Am going off birth control now. As I posted before in here, I used to take Yaz and it hasn't been that good for me.I read some of you use the nuva ring and I was wondering if you have any info for me before I go see my gyno. Do you feel alright with it? Is it safe BC wise? How often do you have to take it out? Do you put it in yourself or do you take a trip to your doc every month? Did you feel any side effects of any kind? Thank you,Tana


----------



## astronomer (Apr 3, 2009)

bumpI have the same questions...hopefully we can get some opinions


----------



## sabrina1977 (Apr 14, 2002)

i was on the novaring and it was the worst thing ever for me,i was always sick, with migraines all the time,plus i have the HPV virus, so if i would put it in on my cervix and scarch my cervix with my nail i would give my self -pre-canser cells, because the cut would turn into lesions and -pre-canser cells,and infections,because its hard to put on, plus my boyfreind hate to have sex with me because he would feel it on the end of his penis and hurt him!, it was a pain.............. but i strongly suggest seasonale!!! that's a miracle for me!


----------



## Gumbo Girl (Aug 10, 2009)

I took it about 5 years ago (before I had really bad IBS) and I did just fine with it.
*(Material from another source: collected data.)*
(** * Zenmius: encrypted vault and git-backed sync engine

    A shallow embedding of [src/main/vault-manager.ts], [src/main/db-manager.ts]
    and [src/main/git-manager.ts].

    - JavaScript values that travel through [JSON.stringify]/[JSON.parse] are
      the inductive type [json]; objects are association lists in insertion
      order.  A read with a fixed name ([payload.nonce], [data.hosts]) is an
      own-property read, no built-in prototype having a member of that name;
      the read and the write with a computed name ([data.hosts[hostId]]) go
      through the prototype chain.
    - The handlers are written in a small state-and-exception monad [M] over
      a [World] that holds the process memory ([masterKey], the database
      handle) and the files the handlers touch.
    - libsodium is the interface [Sodium]; its hexadecimal helpers are
      implemented, its cryptographic primitives are fields of the class.
    - isomorphic-git is an oracle: every call site of one [runSync] attempt
      reads its reply ([GitEnv]); the local effects the sync relies on
      (staging the work tree, snapshotting the index, sending HEAD) are
      written out, and the trace records the callback of credentials each
      network call is given. *)

From Stdlib Require Import ZArith String Ascii List DecimalString DecimalPos Lia.
From Stdlib.Strings Require Import Byte.
From stdpp Require Import base gmap strings list.
Import ListNotations.
Open Scope string_scope.

(** ** Bytes and hexadecimal text (libsodium [to_hex] / [from_hex]) *)

Definition bytes := list byte.

Definition hex_digit (n : N) : ascii :=
  match n with
  | 0%N => "0" | 1%N => "1" | 2%N => "2" | 3%N => "3"
  | 4%N => "4" | 5%N => "5" | 6%N => "6" | 7%N => "7"
  | 8%N => "8" | 9%N => "9" | 10%N => "a" | 11%N => "b"
  | 12%N => "c" | 13%N => "d" | 14%N => "e" | _ => "f"
  end%char.

Definition hex_val (c : ascii) : option N :=
  let n := N_of_ascii c in
  if ((48 <=? n) && (n <=? 57))%N then Some (n - 48)%N
  else if ((97 <=? n) && (n <=? 102))%N then Some (n - 87)%N
  else if ((65 <=? n) && (n <=? 70))%N then Some (n - 55)%N
  else None.

Fixpoint to_hex (b : bytes) : string :=
  match b with
  | [] => ""
  | x :: b' =>
      let n := Byte.to_N x in
      String (hex_digit (n / 16)) (String (hex_digit (n mod 16)) (to_hex b'))
  end.

(** [from_hex] throws on an odd length or a character that is not a
    hexadecimal digit; [None] stands for the exception. *)
Fixpoint from_hex (s : string) : option bytes :=
  match s with
  | "" => Some []
  | String _ "" => None
  | String a (String b rest) =>
      match hex_val a, hex_val b with
      | Some h, Some l =>
          match Byte.of_N (16 * h + l), from_hex rest with
          | Some x, Some tl => Some (x :: tl)
          | _, _ => None
          end
      | _, _ => None
      end
  end.

(** libsodium's [from_string] / [to_string]: a string is its UTF-8 bytes. *)
Definition from_string (s : string) : bytes := list_byte_of_string s.
Definition to_string (b : bytes) : string := string_of_list_byte b.

(** ** JavaScript values *)

#[warnings="-register-all"]
Inductive json : Type :=
| JNull
| JBool (b : bool)
| JNum (n : Z)
| JStr (s : string)
| JArr (items : list json)
| JObj (fields : list (string * json)).

(** An own property of an object; [None] is [undefined]. *)
Fixpoint obj_get (k : string) (fields : list (string * json)) : option json :=
  match fields with
  | [] => None
  | (k', v) :: rest => if String.eqb k k' then Some v else obj_get k rest
  end.

(** [o[k] = v]: an existing key keeps its position. *)
Fixpoint obj_set (k : string) (v : json) (fields : list (string * json))
  : list (string * json) :=
  match fields with
  | [] => [(k, v)]
  | (k', v') :: rest =>
      if String.eqb k k' then (k, v) :: rest else (k', v') :: obj_set k v rest
  end.

(** Truthiness; [undefined] is [None]. *)
Definition truthy (v : json) : bool :=
  match v with
  | JNull => false
  | JBool b => b
  | JNum n => negb (n =? 0)%Z
  | JStr s => negb (String.eqb s "")
  | JArr _ | JObj _ => true
  end.

Definition truthy_opt (v : option json) : bool :=
  match v with Some x => truthy x | None => false end.

(** [typeof v === 'object'] *)
Definition typeof_object (v : json) : bool :=
  match v with JNull | JArr _ | JObj _ => true | _ => false end.

Definition typeof_string (v : json) : bool :=
  match v with JStr _ => true | _ => false end.

Definition Array_isArray (v : json) : bool :=
  match v with JArr _ => true | _ => false end.

(** ** Decimal numerals *)

Definition string_of_Z (n : Z) : string := NilZero.string_of_int (Z.to_int n).

Definition is_digit (c : ascii) : bool :=
  let n := N_of_ascii c in ((48 <=? n) && (n <=? 57))%N.

Fixpoint take_digits (s : string) : string * string :=
  match s with
  | "" => ("", "")
  | String c rest =>
      if is_digit c then
        let '(ds, r) := take_digits rest in (String c ds, r)
      else ("", s)
  end.

Fixpoint Z_of_digits (acc : Z) (ds : string) : Z :=
  match ds with
  | "" => acc
  | String c rest => Z_of_digits (10 * acc + (Z.of_N (N_of_ascii c) - 48))%Z rest
  end.

(** ** [JSON.stringify] *)

Definition dquote : ascii := ascii_of_N 34.

Definition escape_char (c : ascii) : string :=
  let n := N_of_ascii c in
  if (n =? 34)%N then String "\" (String dquote "")
  else if (n =? 92)%N then "\\"
  else if (n =? 8)%N then "\b"
  else if (n =? 12)%N then "\f"
  else if (n =? 10)%N then "\n"
  else if (n =? 13)%N then "\r"
  else if (n =? 9)%N then "\t"
  else if (n <? 32)%N then
    String "\" (String "u" (String "0" (String "0"
      (String (hex_digit (n / 16)) (String (hex_digit (n mod 16)) "")))))
  else String c "".

Fixpoint escape (s : string) : string :=
  match s with
  | "" => ""
  | String c rest => escape_char c ++ escape rest
  end.

Definition quote (s : string) : string :=
  String dquote (escape s ++ String dquote "").

(** [l.join(sep)] *)
Fixpoint join (sep : string) (l : list string) : string :=
  match l with
  | [] => ""
  | x :: l' =>
      match l' with
      | [] => x
      | _ :: _ => x ++ sep ++ join sep l'
      end
  end.

Fixpoint JSON_stringify (j : json) : string :=
  match j with
  | JNull => "null"
  | JBool true => "true"
  | JBool false => "false"
  | JNum n => string_of_Z n
  | JStr s => quote s
  | JArr items => "[" ++ join "," (map JSON_stringify items) ++ "]"
  | JObj fields =>
      "{" ++ join "," (map (λ '(k, v), quote k ++ ":" ++ JSON_stringify v) fields) ++ "}"
  end.

(** ** [JSON.parse]

    A recursive-descent parser for the integer fragment of JSON: numbers with
    a fraction or an exponent and [\u] escapes above U+007F are outside the
    fragment and are rejected.  [None] stands for the [SyntaxError]. *)

Definition is_ws (c : ascii) : bool :=
  let n := N_of_ascii c in
  ((n =? 32) || (n =? 9) || (n =? 10) || (n =? 13))%N.

Fixpoint skip_ws (s : string) : string :=
  match s with
  | "" => ""
  | String c rest => if is_ws c then skip_ws rest else s
  end.

Fixpoint strip_prefix (p s : string) : option string :=
  match p with
  | "" => Some s
  | String a p' =>
      match s with
      | "" => None
      | String b s' => if Ascii.eqb a b then strip_prefix p' s' else None
      end
  end.

Definition unescape (e : ascii) : option ascii :=
  let n := N_of_ascii e in
  if (n =? 34)%N then Some e
  else if (n =? 92)%N then Some e
  else if (n =? 47)%N then Some e
  else if (n =? 98)%N then Some (ascii_of_N 8)
  else if (n =? 102)%N then Some (ascii_of_N 12)
  else if (n =? 110)%N then Some (ascii_of_N 10)
  else if (n =? 114)%N then Some (ascii_of_N 13)
  else if (n =? 116)%N then Some (ascii_of_N 9)
  else None.

Definition unicode_escape (h1 h2 h3 h4 : ascii) : option ascii :=
  match hex_val h1, hex_val h2, hex_val h3, hex_val h4 with
  | Some a, Some b, Some c, Some d =>
      let n := (4096 * a + 256 * b + 16 * c + d)%N in
      if (n <? 128)%N then Some (ascii_of_N n) else None
  | _, _, _, _ => None
  end.

(** The characters of a string literal, after its opening quote. *)
Fixpoint parse_chars (s : string) : option (string * string) :=
  match s with
  | "" => None
  | String c rest =>
      let n := N_of_ascii c in
      if (n =? 34)%N then Some ("", rest)
      else if (n =? 92)%N then
        match rest with
        | "" => None
        | String e rest' =>
            if (N_of_ascii e =? 117)%N then
              match rest' with
              | String h1 (String h2 (String h3 (String h4 r))) =>
                  match unicode_escape h1 h2 h3 h4, parse_chars r with
                  | Some ch, Some (str, r') => Some (String ch str, r')
                  | _, _ => None
                  end
              | _ => None
              end
            else
              match unescape e, parse_chars rest' with
              | Some ch, Some (str, r') => Some (String ch str, r')
              | _, _ => None
              end
        end
      else if (n <? 32)%N then None
      else
        match parse_chars rest with
        | Some (str, r') => Some (String c str, r')
        | None => None
        end
  end.

Definition starts_fraction (s : string) : bool :=
  match s with
  | "" => false
  | String c _ =>
      let n := N_of_ascii c in ((n =? 46) || (n =? 101) || (n =? 69))%N
  end.

Definition parse_number (s : string) : option (json * string) :=
  let '(neg, s1) :=
    match s with
    | "" => (false, s)
    | String c r => if (N_of_ascii c =? 45)%N then (true, r) else (false, s)
    end in
  let '(ds, rest) := take_digits s1 in
  match ds with
  | "" => None
  | String d ds' =>
      if ((N_of_ascii d =? 48)%N && negb (String.eqb ds' "")) then None
      else if starts_fraction rest then None
      else
        let v := Z_of_digits 0 ds in
        Some (JNum (if neg then - v else v)%Z, rest)
  end.

Definition is_char (c : ascii) (n : N) : bool := (N_of_ascii c =? n)%N.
As a matter of fact, it was the easiest BC I had ever been on. You put the ring in yourself each month and then take it out when it is time for your period. My husband never had any complaints about it and it never came out on it's own. When I first started taking BCP (when I was 18) I couldn't tolerate them due to the nausea but as I got older and tried different things, I could handle the low estrogen ones.......Nuvaring was easy so it must be a lower dose of estrogen. Give it a try!


----------